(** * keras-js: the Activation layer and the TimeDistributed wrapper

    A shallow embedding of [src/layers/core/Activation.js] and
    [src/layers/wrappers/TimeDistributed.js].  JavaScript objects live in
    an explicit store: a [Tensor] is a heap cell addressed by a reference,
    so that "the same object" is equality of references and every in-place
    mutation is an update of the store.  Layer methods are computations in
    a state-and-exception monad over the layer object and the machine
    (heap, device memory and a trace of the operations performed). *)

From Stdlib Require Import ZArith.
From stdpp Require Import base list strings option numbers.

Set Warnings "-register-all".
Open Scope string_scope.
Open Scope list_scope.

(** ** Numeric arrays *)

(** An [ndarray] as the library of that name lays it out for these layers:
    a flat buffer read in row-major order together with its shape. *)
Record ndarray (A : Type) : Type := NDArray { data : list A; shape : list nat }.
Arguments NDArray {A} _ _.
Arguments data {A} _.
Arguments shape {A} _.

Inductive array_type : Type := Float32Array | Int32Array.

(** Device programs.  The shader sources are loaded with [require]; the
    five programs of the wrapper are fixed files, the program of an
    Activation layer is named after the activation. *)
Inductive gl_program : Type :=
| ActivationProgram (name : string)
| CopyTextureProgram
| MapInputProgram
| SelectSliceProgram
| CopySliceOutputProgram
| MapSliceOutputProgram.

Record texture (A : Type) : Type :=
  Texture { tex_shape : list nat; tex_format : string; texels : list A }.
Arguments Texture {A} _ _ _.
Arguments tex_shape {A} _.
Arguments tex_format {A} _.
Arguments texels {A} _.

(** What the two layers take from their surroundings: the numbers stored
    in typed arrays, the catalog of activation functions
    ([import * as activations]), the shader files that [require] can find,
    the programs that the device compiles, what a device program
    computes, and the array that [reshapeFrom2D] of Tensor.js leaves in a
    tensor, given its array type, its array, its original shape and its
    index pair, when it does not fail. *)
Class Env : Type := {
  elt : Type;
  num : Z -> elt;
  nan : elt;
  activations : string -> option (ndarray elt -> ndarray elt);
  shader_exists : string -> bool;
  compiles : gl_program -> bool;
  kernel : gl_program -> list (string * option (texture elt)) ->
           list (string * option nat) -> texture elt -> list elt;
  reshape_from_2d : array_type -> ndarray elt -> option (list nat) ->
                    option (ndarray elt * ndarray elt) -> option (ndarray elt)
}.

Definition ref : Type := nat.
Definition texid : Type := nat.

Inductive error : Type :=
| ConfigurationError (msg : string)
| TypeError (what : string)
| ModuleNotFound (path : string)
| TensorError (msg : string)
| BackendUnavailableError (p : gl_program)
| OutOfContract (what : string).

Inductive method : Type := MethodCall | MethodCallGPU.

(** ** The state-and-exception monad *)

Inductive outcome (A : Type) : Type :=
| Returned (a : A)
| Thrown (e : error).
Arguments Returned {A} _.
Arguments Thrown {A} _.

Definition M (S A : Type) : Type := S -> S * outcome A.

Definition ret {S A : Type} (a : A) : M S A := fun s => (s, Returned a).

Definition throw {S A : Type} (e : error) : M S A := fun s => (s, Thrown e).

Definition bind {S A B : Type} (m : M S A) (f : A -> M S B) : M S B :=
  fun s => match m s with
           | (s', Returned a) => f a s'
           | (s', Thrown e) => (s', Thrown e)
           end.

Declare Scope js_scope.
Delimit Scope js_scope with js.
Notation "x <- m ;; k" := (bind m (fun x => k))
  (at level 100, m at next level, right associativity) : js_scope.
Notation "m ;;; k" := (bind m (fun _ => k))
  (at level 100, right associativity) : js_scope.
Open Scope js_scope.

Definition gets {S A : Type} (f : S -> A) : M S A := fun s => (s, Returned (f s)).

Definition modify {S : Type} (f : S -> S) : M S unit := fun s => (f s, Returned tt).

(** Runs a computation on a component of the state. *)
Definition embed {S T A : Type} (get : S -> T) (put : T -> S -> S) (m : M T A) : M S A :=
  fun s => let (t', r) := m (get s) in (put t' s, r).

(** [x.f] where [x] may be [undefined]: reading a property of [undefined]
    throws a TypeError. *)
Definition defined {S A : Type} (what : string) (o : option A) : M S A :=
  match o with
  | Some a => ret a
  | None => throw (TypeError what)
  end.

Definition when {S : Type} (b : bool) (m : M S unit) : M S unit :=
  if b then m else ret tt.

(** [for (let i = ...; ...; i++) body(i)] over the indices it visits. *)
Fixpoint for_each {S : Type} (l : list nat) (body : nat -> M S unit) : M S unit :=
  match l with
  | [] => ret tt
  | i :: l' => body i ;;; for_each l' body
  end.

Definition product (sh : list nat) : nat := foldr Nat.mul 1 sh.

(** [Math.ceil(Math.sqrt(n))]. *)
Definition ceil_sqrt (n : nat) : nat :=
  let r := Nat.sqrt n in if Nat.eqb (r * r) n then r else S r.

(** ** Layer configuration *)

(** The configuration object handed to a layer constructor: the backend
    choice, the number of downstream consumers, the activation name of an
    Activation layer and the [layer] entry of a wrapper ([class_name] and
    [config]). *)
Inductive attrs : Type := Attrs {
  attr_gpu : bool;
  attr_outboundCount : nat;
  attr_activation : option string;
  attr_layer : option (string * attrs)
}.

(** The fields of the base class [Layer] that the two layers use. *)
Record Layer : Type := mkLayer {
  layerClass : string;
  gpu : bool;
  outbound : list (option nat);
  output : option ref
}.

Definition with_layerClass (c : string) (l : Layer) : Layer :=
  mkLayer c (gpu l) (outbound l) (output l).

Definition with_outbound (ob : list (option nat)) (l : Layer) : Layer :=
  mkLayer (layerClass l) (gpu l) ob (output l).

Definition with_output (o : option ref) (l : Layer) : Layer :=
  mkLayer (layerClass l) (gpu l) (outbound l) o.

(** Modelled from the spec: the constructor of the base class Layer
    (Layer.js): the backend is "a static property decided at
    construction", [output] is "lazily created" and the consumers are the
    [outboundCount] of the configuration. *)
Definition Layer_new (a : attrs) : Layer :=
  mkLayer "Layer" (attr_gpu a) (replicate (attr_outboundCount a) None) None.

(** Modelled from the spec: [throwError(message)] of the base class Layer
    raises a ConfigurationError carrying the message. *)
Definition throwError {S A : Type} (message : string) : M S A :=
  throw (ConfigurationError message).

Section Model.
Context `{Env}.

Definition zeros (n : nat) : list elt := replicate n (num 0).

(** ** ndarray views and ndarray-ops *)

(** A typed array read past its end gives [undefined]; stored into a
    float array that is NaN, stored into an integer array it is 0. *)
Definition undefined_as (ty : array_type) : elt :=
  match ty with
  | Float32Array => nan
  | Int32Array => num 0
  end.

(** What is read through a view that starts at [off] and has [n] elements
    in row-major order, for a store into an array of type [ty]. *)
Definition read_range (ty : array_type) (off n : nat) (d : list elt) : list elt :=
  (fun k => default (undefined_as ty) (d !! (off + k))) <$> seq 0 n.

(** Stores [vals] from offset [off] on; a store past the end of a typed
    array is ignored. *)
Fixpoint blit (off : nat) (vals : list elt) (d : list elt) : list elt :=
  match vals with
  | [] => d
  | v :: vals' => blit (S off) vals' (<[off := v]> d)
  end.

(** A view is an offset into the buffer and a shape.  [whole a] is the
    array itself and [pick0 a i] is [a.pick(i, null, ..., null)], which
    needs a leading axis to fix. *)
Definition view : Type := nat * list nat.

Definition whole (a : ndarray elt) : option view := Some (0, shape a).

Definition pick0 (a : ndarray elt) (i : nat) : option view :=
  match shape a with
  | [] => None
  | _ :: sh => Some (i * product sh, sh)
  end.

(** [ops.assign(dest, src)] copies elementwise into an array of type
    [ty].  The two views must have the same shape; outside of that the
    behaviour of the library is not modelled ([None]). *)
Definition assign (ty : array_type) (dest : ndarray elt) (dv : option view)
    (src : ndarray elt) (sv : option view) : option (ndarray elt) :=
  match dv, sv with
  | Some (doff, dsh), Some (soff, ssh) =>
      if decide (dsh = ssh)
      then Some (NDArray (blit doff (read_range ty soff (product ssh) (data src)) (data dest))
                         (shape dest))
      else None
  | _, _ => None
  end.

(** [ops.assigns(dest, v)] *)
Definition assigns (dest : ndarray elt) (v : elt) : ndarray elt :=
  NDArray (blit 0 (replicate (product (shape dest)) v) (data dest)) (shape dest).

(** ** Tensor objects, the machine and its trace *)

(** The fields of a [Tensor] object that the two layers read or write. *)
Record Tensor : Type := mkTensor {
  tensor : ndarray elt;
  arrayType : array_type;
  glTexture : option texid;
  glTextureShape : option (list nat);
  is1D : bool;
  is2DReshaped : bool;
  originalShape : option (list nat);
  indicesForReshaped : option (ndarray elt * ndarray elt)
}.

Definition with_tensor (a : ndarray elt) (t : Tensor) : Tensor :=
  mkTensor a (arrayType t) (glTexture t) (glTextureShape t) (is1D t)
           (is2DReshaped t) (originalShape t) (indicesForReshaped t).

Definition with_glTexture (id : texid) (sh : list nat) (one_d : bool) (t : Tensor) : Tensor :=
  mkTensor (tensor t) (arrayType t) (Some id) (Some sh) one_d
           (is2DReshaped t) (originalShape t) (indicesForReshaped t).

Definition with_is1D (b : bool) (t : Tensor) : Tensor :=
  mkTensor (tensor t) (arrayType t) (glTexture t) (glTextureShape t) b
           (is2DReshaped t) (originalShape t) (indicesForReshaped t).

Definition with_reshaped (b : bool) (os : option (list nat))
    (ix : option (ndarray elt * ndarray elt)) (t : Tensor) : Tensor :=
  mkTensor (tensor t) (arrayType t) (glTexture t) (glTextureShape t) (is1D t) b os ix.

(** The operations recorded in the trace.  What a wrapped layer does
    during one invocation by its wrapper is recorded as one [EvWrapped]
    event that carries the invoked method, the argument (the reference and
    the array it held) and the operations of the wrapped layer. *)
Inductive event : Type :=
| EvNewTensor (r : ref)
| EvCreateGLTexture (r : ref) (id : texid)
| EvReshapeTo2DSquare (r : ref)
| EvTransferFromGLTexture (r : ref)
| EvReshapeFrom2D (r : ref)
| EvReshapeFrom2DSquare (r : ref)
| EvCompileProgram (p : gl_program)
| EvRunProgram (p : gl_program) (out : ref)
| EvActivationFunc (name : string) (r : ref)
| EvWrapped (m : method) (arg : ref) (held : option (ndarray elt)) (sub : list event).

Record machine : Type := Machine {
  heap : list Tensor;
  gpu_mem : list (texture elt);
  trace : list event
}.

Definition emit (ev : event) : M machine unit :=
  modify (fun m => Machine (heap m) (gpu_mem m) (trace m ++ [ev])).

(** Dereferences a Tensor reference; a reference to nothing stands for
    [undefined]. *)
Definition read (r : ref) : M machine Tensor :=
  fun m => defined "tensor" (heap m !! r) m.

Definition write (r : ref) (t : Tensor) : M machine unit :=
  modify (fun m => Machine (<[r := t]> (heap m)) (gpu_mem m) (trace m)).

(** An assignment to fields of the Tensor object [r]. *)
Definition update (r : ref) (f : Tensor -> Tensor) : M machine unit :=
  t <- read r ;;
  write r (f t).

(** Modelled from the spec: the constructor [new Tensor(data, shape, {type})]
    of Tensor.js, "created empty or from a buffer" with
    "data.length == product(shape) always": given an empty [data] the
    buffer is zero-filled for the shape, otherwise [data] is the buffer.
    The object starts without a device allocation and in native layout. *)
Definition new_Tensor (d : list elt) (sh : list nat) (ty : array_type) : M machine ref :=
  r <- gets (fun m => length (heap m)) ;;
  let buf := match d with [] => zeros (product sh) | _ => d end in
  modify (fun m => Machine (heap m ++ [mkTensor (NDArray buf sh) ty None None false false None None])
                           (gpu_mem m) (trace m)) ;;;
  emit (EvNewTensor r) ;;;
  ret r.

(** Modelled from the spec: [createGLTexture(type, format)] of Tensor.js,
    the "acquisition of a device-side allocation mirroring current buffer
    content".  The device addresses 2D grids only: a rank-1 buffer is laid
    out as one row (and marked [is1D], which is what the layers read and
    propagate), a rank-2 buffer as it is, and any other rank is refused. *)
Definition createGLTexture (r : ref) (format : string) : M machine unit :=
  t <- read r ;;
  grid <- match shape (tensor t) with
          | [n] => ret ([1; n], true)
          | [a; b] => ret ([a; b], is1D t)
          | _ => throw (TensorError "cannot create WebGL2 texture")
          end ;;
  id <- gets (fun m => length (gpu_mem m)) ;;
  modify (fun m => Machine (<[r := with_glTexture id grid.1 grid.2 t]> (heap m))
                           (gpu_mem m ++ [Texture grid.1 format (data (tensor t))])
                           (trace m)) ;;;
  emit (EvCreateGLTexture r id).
┄┄┄┄┄┄┄┄┄┄┄┄┄┄┄┄┄┄┄┄
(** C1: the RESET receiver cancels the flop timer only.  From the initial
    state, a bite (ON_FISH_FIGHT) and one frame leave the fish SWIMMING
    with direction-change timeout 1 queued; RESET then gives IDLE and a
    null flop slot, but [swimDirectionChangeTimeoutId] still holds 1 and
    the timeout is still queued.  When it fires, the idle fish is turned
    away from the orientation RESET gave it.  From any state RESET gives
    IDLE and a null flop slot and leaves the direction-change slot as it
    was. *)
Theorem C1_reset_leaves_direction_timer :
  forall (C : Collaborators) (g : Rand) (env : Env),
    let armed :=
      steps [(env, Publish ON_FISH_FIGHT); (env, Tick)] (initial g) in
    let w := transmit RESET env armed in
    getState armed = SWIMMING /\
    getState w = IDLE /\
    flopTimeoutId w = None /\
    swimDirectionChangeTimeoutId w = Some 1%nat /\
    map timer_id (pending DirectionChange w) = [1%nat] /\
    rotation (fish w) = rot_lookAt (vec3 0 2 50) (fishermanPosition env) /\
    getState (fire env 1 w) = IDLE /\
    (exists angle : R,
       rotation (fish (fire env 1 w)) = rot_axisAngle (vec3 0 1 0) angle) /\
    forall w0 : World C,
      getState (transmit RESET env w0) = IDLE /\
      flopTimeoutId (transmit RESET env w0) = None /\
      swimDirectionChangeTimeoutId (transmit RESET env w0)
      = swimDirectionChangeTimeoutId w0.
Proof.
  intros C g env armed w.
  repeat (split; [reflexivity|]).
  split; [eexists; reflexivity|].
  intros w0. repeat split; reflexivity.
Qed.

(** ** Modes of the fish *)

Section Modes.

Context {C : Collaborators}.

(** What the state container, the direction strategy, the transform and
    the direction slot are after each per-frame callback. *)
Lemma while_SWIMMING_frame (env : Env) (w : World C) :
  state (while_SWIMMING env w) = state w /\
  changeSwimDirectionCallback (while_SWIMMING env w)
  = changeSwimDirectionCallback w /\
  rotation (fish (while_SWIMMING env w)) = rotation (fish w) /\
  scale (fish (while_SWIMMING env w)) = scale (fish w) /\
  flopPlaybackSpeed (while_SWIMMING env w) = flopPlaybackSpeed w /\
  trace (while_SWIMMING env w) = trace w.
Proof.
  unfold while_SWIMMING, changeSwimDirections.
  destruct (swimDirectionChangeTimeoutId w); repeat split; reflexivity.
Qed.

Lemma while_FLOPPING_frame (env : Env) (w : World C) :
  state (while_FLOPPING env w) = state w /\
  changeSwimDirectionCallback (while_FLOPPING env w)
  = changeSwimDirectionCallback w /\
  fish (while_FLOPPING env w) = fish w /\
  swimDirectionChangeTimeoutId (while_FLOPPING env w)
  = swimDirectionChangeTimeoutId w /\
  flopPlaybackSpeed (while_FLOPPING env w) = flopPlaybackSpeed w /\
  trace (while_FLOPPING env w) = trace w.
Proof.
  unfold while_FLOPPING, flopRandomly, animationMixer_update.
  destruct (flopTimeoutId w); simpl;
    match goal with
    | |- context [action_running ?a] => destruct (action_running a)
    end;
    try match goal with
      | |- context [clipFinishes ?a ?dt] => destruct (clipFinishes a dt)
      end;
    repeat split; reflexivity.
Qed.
┄┄┄┄┄┄┄┄┄┄┄┄┄┄┄┄┄┄┄┄
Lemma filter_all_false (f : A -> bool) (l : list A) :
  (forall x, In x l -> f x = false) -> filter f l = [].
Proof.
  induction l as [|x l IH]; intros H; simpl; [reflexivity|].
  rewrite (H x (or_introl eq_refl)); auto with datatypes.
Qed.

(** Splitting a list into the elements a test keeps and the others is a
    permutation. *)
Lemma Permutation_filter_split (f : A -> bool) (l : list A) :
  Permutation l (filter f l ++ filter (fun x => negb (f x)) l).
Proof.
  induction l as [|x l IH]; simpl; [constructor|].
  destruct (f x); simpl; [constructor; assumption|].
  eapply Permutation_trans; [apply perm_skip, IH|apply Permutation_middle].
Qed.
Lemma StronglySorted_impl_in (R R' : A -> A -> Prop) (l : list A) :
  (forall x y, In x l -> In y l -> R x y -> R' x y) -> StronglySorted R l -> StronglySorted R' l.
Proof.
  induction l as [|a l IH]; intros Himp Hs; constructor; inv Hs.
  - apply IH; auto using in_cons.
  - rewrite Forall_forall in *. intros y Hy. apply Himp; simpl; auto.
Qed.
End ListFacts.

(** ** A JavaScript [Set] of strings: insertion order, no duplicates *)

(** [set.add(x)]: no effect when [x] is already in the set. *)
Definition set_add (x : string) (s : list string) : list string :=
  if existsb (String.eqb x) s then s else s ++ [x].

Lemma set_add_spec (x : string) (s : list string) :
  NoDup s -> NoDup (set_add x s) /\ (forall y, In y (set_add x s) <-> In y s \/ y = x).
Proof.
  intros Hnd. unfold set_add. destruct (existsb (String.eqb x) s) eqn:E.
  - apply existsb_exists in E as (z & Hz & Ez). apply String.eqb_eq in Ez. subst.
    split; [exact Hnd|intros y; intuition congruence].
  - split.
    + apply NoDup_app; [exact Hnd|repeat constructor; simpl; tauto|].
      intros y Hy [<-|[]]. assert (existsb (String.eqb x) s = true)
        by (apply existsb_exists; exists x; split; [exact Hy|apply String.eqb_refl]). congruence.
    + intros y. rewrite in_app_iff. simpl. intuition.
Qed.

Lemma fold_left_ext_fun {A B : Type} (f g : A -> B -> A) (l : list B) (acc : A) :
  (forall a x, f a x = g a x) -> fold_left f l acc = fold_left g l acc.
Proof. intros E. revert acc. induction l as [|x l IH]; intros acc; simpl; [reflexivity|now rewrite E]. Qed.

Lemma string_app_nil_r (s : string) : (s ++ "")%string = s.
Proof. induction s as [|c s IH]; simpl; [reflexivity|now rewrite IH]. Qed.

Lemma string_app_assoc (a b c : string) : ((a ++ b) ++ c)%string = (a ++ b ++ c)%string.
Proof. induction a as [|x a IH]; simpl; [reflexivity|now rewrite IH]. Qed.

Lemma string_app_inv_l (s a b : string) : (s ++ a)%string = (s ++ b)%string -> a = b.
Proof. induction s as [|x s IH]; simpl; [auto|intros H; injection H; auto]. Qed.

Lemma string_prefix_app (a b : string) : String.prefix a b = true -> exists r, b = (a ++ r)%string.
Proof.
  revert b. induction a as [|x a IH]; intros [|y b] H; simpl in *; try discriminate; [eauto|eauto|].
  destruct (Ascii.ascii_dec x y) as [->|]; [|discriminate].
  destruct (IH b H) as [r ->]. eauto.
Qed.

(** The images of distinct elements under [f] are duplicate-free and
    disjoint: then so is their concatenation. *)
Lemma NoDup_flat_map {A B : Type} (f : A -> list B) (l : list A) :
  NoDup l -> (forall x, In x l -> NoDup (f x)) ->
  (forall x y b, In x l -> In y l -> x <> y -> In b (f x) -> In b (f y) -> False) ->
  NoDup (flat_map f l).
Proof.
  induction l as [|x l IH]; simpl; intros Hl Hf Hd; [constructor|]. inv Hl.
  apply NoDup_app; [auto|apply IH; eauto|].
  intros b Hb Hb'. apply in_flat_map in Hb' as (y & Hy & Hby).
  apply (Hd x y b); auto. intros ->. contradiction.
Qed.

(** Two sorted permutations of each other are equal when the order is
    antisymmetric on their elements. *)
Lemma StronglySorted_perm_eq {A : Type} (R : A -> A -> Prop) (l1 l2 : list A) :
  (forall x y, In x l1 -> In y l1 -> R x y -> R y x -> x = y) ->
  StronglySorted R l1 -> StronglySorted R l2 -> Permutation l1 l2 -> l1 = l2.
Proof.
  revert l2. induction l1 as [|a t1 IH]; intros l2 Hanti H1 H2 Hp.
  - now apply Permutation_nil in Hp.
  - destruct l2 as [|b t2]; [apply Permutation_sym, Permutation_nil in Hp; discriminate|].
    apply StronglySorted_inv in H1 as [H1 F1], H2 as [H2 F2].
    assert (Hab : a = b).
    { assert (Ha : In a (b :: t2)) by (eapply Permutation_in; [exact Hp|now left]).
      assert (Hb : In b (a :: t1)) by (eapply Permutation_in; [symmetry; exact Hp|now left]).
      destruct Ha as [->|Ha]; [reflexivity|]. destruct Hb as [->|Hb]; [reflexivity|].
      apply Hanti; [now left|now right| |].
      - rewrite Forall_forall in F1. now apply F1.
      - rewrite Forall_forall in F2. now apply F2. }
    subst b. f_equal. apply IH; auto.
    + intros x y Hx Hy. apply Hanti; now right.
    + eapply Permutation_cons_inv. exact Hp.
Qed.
┄┄┄┄┄┄┄┄┄┄┄┄┄┄┄┄┄┄┄┄
● **Action item**
Look through the material above and print exactly the lines from the one containing "(** * keras-js: the" to the one containing "an explicit store: a", both included, and nothing more.

● **Task output**
(** * keras-js: the Activation layer and the TimeDistributed wrapper

    A shallow embedding of [src/layers/core/Activation.js] and
    [src/layers/wrappers/TimeDistributed.js].  JavaScript objects live in
    an explicit store: a [Tensor] is a heap cell addressed by a reference,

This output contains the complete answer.